Natures wonders: plant and fungus in symbiosis (Introduction)

by David Turell @, Sunday, April 23, 2017, 01:48 (2522 days ago) @ dhw


From the article on “whales”:
QUOTE: "With this new fossil find, however, dating to 49 million years ago (bear in mind that Pakicetus lived around 53 million years ago), this means that the first fully aquatic whales now date to around the time when walking whales (Ambulocetus) first appear. This substantially reduces the window of time in which the Darwinian mechanism has to accomplish truly radical engineering innovations and genetic rewiring to perhaps just five million years — or perhaps even less."

David’s comment: The planning required for these changes is very complex and requires intricate and complicated coordination for it all to work. Only God's mind can do it in the known time frame.
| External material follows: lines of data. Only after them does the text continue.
(** [entry(addr).and_modify(max).or_insert(at)]. *)
Definition insert_max (addr : SocketAddr) (t : Z) (m : gmap SocketAddr Z) : gmap SocketAddr Z :=
  match m !! addr with
  | Some existing => if existing <? t then <[addr := t]> m else m
  | None => <[addr := t]> m
  end.

Definition note_liveness_evidence (addr : SocketAddr) (t : Z) (s : St R) : St R :=
  invalidate_reap_reservation addr (set_evidence (insert_max addr t) s).

(** [m.get(addr).is_some_and(|at| *at > evidence_before)]. *)
Definition newer (m : gmap SocketAddr Z) (addr : SocketAddr) (evidence_before : Z) : bool :=
  match m !! addr with Some t => evidence_before <? t | None => false end.

Definition has_newer_liveness_evidence (addr : SocketAddr) (evidence_before : Z) (s : St R)
    : bool :=
  newer (claim_committed_at s) addr evidence_before
  || newer (liveness_evidence_at s) addr evidence_before.

Definition generation_of (peer : PeerId) (s : St R) : Z :=
  default 0 (configure_peer_generation s !! peer).

Definition reap_baseline_activity_detected (addr : SocketAddr) (peer : PeerId)
    (evidence_before baseline : Z) (s : St R) : bool :=
  if has_newer_liveness_evidence addr evidence_before s then true
  else baseline <? generation_of peer s.

Definition reap_committed (addr : SocketAddr) (s : St R) : bool :=
  bool_decide ((reap_reserved s !! addr) ≫= (fun c => reap_cells s !! c) = Some REAP_COMMITTED).

Definition release_dead_peer (peer : PeerId) (addr : SocketAddr) (evidence_before : Z)
    (s : St R) : DeadPeerReleaseOutcome * St R :=
  if negb (reap_committed addr s) && newer (claim_committed_at s) addr evidence_before
  then (ProvenAlive, s)
  else if negb (reap_committed addr s) && newer (liveness_evidence_at s) addr evidence_before
  then (ProvenAlive, s)
  else
    let s := set_receipts (filter (fun kv => ~ (kv.1.1.1 = peer /\ kv.1.2 = addr))) s in
    if decide (is_Some (operator_pinned s !! addr)) then (NotApplicable, s)
    else if negb (owned_by peer addr s) then (NotApplicable, s)
    else match vacate addr s with
         | Some (seq, s) => (Released seq, s)
         | None => (NotApplicable, s)
         end.

(** ** Reap reservations

    [current_ownership_token] panics ([None] of the outer option) if a recorded
    owner has no generation. *)
Definition current_ownership_token (addr : SocketAddr) (s : St R)
    : option (option OwnershipToken) :=
  match addr_ownership s !! addr with
  | None => Some None
  | Some owner =>
      match claim_generation s !! addr with
      | Some g => Some (Some (mkToken (node_id owner) g))
      | None => None
      end
  end.

(** The granted cell, or a refusal; the outer [option] is the panic above. *)
Definition reserve_for_reap (addr : SocketAddr) (evidence_before : Z)
    (expected_ownership : option OwnershipToken) (expected_pin expected_node_id : option PeerId)
    (s : St R) : option (option nat * St R) :=
  if newer (claim_committed_at s) addr evidence_before then Some (None, s)
  else match current_ownership_token addr s with
  | None => None
  | Some token =>
      if negb (bool_decide (token = expected_ownership)) then Some (None, s)
      else if negb (bool_decide (operator_pinned s !! addr = expected_pin)) then Some (None, s)
      else
        let current_identity :=
          match token_owner <$> expected_ownership with
          | Some p => Some p
          | None => expected_pin
          end in
        if match current_identity with
           | Some p => negb (bool_decide (expected_node_id = Some p))
           | None => false
           end then Some (None, s)
        else if decide (is_Some (reap_reserved s !! addr)) then Some (None, s)
        else
          let cell := length (reap_cells s) in
          Some (Some cell,
                set_reserved <[addr := cell]> (fun cells => cells ++ [REAP_PENDING]) s)
  end.

Definition release_reap_reservation (addr : SocketAddr) : St R -> St R :=
  set_reserved (delete addr) id.

(** [ReapReservation::try_consume], run by a guard outside the owner task. *)
Definition try_consume (cell : nat) (s : St R) : bool * St R :=
  match reap_cells s !! cell with
  | Some REAP_PENDING => (true, set_reserved id <[cell := REAP_COMMITTED]> s)
  | _ => (false, s)
  end.

(** ** Pins *)
Definition install_pin (addr : SocketAddr) (peer : PeerId) (s : St R)
    : option SocketAddr * St R :=
  let by_peer :=
    match operator_pinned s !! addr with
    | Some previous =>
        if decide (previous <> peer /\ pinned_by_peer s !! previous = Some addr)
        then delete previous (pinned_by_peer s) else pinned_by_peer s
    | None => pinned_by_peer s
    end in
  let evicted :=
    match by_peer !! peer with
    | Some previous => if decide (previous = addr) then None else Some previous
    | None => None
    end in
  let by_peer := <[peer := addr]> by_peer in
  let pinned :=
    match evicted with
    | Some e => delete e (operator_pinned s)
    | None => operator_pinned s
    end in
  let s := with_routing (rp_set_configured_peer_addr addr peer evicted) s in
  let s := set_pins (fun _ => <[addr := peer]> pinned) (fun _ => by_peer) s in
  let s := set_snapshot (fun snap =>
             let snap := with_pin hash snap addr (Some peer) in
             match evicted with
             | Some e => with_pin hash snap e None
             | None => snap
             end) s in
  (evicted, s).

Definition set_ordinary_connect_route (peer : PeerId) (addr : SocketAddr) (s : St R)
    : bool * St R :=
  match pinned_by_peer s !! peer with
  | Some pinned =>
      if decide (pinned = addr)
      then (true, with_routing (rp_set_configured_peer_addr addr peer None) s)
      else (false, s)
  | None => (true, with_routing (rp_set_configured_peer_addr addr peer None) s)
  end.

(** The tail of [configure_peer]: the evicted address loses its receipts and,
    when the peer still holds it, its ownership. *)
Definition release_evicted (peer : PeerId) (evicted : option SocketAddr) (s : St R)
    : option Z * St R :=
  match evicted with
  | None => (None, s)
  | Some e =>
      let s := set_receipts (filter (fun kv => ~ (kv.1.1.1 = peer /\ kv.1.2 = e))) s in
      if owned_by peer e s
      then match vacate e s with
           | Some (seq, s) => (Some seq, s)
           | None => (None, s)
           end
      else (None, s)
  end.

(** [configure_peer] past its generation check: claim, pin, release. *)
Definition configure_commit (addr : SocketAddr) (peer : PeerId) (generation : Z) (s : St R)
    : ConfigurePeerCommit * St R :=
  let '(commit, s) := claim addr (mkClaim peer Verified) false s in
  if negb (is_accepted commit) then (mkConfigureCommit commit None None generation, s)
  else
    let '(evicted, s) := install_pin addr peer s in
    let '(seq, s) := release_evicted peer evicted s in
    (mkConfigureCommit commit evicted seq generation, s).

Definition configure_peer (addr : SocketAddr) (peer : PeerId) (expected_generation : option Z)
    (s : St R) : ConfigurePeerCommit * St R :=
  let current_generation := generation_of peer s in
  if match pinned_by_peer s !! peer with
     | Some previous =>
         bool_decide (previous <> addr /\ is_Some (reap_reserved s !! previous))
     | None => false
     end
  then (mkConfigureCommit (Rejected ReapInProgress) None None current_generation, s)
  else
    match expected_generation with
    | Some expected =>
        if expected <? current_generation
        then (mkConfigureCommit (Rejected SupersededByNewerConfiguration) None None
                current_generation, s)
        else configure_commit addr peer expected s
    | None =>
        let bumped := wrapping_add u64_max current_generation 1 in
        configure_commit addr peer bumped (set_configured <[peer := bumped]> s)
    end.

(** ** Migration *)
Definition move_max (from to : SocketAddr) (m : gmap SocketAddr Z) : gmap SocketAddr Z :=
  match m !! from with
  | Some t => insert_max to t (delete from m)
  | None => m
  end.
(* ===== verification/RegistryOwnerReap.v ===== *)
(** * The reap protocol of the registry owner

    A dead-peer reap reserves an address, leaves the owner task, and returns
    with the guard's decision.  The theorems state what a reservation freezes
    and that the guard's atomic cell makes the decision linearisable against
    liveness evidence. *)

From S2P Require Import Prelude Types AddrOwnership RoutingSnapshot RegistryOwner.
From S2P Require Import RegistryOwnerInv RouteIndex OwnerScenario.

Section Reap.
Context {R : Type} `{!RoutingPublisher R} `{!RoutingLaws R}.
Context (hash : SocketAddr -> Z).
Abbreviation owner_step := (owner_step hash).
Abbreviation reachable := (reachable hash).
Abbreviation owner_inv := (owner_inv hash).
Abbreviation handle := (handle hash).

(** ** What a step may do to a reserved address *)

(** The pin stays, and the ownership record with its generation stays or goes. *)
Definition frozen (a : SocketAddr) (s s' : St R) : Prop :=
  operator_pinned s' !! a = operator_pinned s !! a
  /\ ((addr_ownership s' !! a = addr_ownership s !! a
       /\ claim_generation s' !! a = claim_generation s !! a)
      \/ addr_ownership s' !! a = None).

Lemma frozen_refl a s : frozen a s s.
Proof. split; auto. Qed.

Lemma frozen_trans a s t u : frozen a s t -> frozen a t u -> frozen a s u.
Proof.
  unfold frozen. intros [-> [[Ho Hg]|Ho]] [-> [[Ho' Hg']|Ho']]; split; auto; first [right; congruence | left; split; congruence].
Qed.

(** Agreement on the three tables is enough. *)
Lemma frozen_same a s s' :
  operator_pinned s' = operator_pinned s -> addr_ownership s' = addr_ownership s ->
  claim_generation s' = claim_generation s -> frozen a s s'.
Proof. unfold frozen. intros -> -> ->. auto. Qed.

Lemma frozen_vacate a b s seq s' : vacate hash b s = Some (seq, s') -> frozen a s s'.
Proof.
  rewrite vacate_spec. destruct (addr_ownership s !! b) as [o|]; [|done]. intros [= _ <-].
  unfold frozen. cbn. rewrite !lookup_delete. split; [done|]. case_decide; auto.
Qed.

Lemma claim_reserved b c l s :
  is_Some (reap_reserved s !! b) -> claim hash b c l s = (Rejected ReapInProgress, s).
Proof. intros H. unfold claim. now rewrite decide_True. Qed.

Lemma frozen_claim a b c l s :
  is_Some (reap_reserved s !! a) -> frozen a s (claim hash b c l s).2.
Proof.
  intros Hr. destruct (decide (b = a)) as [->|Hb].
  { rewrite claim_reserved by done. apply frozen_refl. }
  destruct (claim_spec hash b c l s) as [[w ->]|(d & cr & -> & _)]; [apply frozen_refl|].
  unfold frozen. cbn. rewrite !lookup_insert_ne by done. auto.
Qed.

Lemma frozen_release_session a p i s : frozen a s (release_session hash p i s).2.
Proof.
  unfold release_session.
  assert (forall l acc, frozen a acc.2 (foldl (release_uncovered hash p) acc l).2) as H.
  { induction l as [|b l IH]; intros [rel t]; [apply frozen_refl|]. cbn [foldl].
    eapply frozen_trans; [|apply IH]. cbn.
    case_decide; [apply frozen_refl|]. destruct (negb _); [apply frozen_refl|].
    destruct (vacate hash b t) as [[seq t']|] eqn:E; [|apply frozen_refl].
    cbn. eapply frozen_vacate; eauto. }
  eapply frozen_trans; [|apply H]. now apply frozen_same.
Qed.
dhw: Nobody knows how innovation occurs or how long it would take an intelligent organism to redesign itself. Five million years hardly represents a saltation. If we allow ten years for each generation, we have 500,000 generations of pre-whales to design these innovations. Please tell me on what authority anyone can state that 500,000 generations of intelligent organisms are not enough to design the engineering and do the rewiring.

The article has a discussion of mutation rates, which is different than looking at generational rates:

"The equations of population genetics predict that – assuming an effective population size of 100,000 individuals per generation, and a generation turnover time of 5 years (according to Richard Sternberg’s calculations and based on equations of population genetics applied in the Durrett and Schmidt paper), that one may reasonably expect two specific co-ordinated mutations to achieve fixation in the timeframe of around 43.3 million years. When one considers the magnitude of the engineering fete, such a scenario is found to be devoid of credibility."